O governo Dilma (2011 – 2016) manteve a políca de concessões de transporte rodoviário e linhas de transmissão, mas privatizou o IRB-Brasil Resseguros e continuou a concessão de aeroportos existentes, como Guarulhos, Cofins e Brasília. Nesse período o PIB brasileiro praticamente não cresceu enquanto o mundo cresceu 25%.
O governo Temer (2016 – 2018) retomou privatizações nos moldes da década de 90. Usinas, portos, aeroportos e rodovias, mas não conseguiu concluir a maioria dos projetos em sua administração. Foram vendidas a Eletro Acre e a Ceron. O Brasil cresceu seu PIB em menos de 1% enquanto o mundo cresceu 8,8%.
Finalmente o governo Bolsonaro (2018 – 2022), sob um discurso totalmente privasta, vendeu Eletrobras, Companhia Docas do Espírito Santo, BR Distribuidora e Liquigás. O Brasil cresceu 2,6% e o mundo 13%.
Diferenças acumuladas entre 1980 e 2022 foi de 63%. Ou seja, o crescimento do PIB do Brasil, comparado à média do mundo foi bastante decepcionante.
“Se novos investimentos não forem exigidos, o capital se retrai. Afinal, os recursos financeiros não são ilimitados e, se parte do capital é usado apenas para transferência de propriedade, nada novo é construído!”
Se esses dados não são suficientes para nos advertir que algo de muito errado se deu nesse processo, certamente não deciframos o mistério de repasses de estatais para o capital privado. Na verdade, esses resultados nem deveriam nos surpreender, pois a venda de ativos prontos não implica necessariamente em crescimento. Se novos investimentos não forem exigidos, o capital se retrai. Afinal, os recursos financeiros não são ilimitados e, se parte do capital é usado apenas para transferência de propriedade, nada novo é construído!
Dentre todos esses exemplos, alguns setores deveriam ser privatizados mesmo. Por muitas razões, o estado foi obrigado a atuar em muitos setores que, se não existissem, comprometeriam a economia gravemente.
Todavia, alguns outros envolvem questões da geografia, da água, da ocupação territorial, do transporte, e outras demandas.

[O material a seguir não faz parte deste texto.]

(* ===== verification/Advisory.v ===== *)
(** * Advisory locks

    The SQL functions for advisory locks, [src/src/backend/utils/adt/lockfuncs.c],
    over the lock manager, and the interface that the packages built on them see.

    - [SET_LOCKTAG_INT64], [SET_LOCKTAG_INT32]: the lock tags of the two key spaces.
    - The functions [pg_advisory_lock], [pg_try_advisory_lock], [pg_advisory_unlock]
      in their exclusive and shared, session and transaction variants.  A function
      that waits for its lock returns [Asleep]; the wait ends in [LockTable].
    - [AdvisoryService]: what a client relies on, stated on the number of times a
      session holds a key.  [lock_manager_service] is the proof that the functions
      above, on the lock manager, implement it. *)

From S2P Require Import Prelude LockObject LockTable LockManager.
From stdpp Require Import gmap.
#[local] Open Scope Z_scope.

(** ** Lock tags *)

Definition SET_LOCKTAG_ADVISORY (id1 id2 id3 id4 : Z) : LOCKTAG :=
  mkLOCKTAG id1 id2 id3 id4 LOCKTAG_ADVISORY USER_LOCKMETHOD.

Definition SET_LOCKTAG_INT64 (MyDatabaseId key64 : Z) : LOCKTAG :=
  SET_LOCKTAG_ADVISORY MyDatabaseId (uint32 (Z.shiftr key64 32)) (uint32 key64) 1.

O caso da Eletrobrás é ponto extremo desse descaminho, pois até o planeta tenta nos ensinar. Nenhum país de significativa participação de hidroelétricas privatizou totalmente seu setor elétrico. Estados Unidos, Canadá, Rússia, Índia, China, Suécia e Noruega são os membros desse seleto clube de privilégio geográfico que o Brasil acaba de se desligar.
A Eletrobrás privada é uma incoerência com a própria história, pois apenas 8% das nossas usinas hidráulicas nasceram de iniciativas privadas. A grande maioria foi adquirida de empresas estatais.
Desde a adoção do sistema mercantil que impôs um grande mimetismo de sistemas de predominância térmica, a evolução da tarifa de energia elétrica brasileira mostra um encarecimento que ultrapassa o dobro da inflação desde 1995. Furtos de energia em ascensão mostram que a população mais pobre não está mais conseguindo encaixar e conta no orçamento doméstico.
Dados utilizados: Comparação de crescimento entre países:
htps://www.imf.org/external/datamapper/NGDP_RPCH@WEO/OEMDC/ADVEC/WEOWORLD
Dados históricos das privatizações:
htps://www.bndes.gov.br/wps/portal/site/home/transparencia/desestatizacao/processos-encerrados/Privatizacao-Federais-PND
*ROBERTO PEREIRA D’ ARAÚJO é Engenheiro Elétrico pela Pontifícia Universidade Católica do Rio de Janeiro (PUC-Rio). M. Sc. em Engenharia de Sistemas e Controles, também pela PUC-Rio. Pós-graduado em Power Systems Operation & Planning pela Waterloo University, no Canadá. Fez estágio técnico na Bonneville Power Administration, em Oregon, nos Estados Unidos. Foi chefe de departamento de Estudos Energéticos e de Mercado na Furnas Centrais Elétricas. Professor do curso de pós-graduação executiva em Petróleo e Gás do Instituto Alberto Luiz Coimbra de Pós-Graduação e Pesquisa de Engenharia (COPPE) e professor da Escola de Políticas Públicas e Governo da Universidade Cândido Mendes.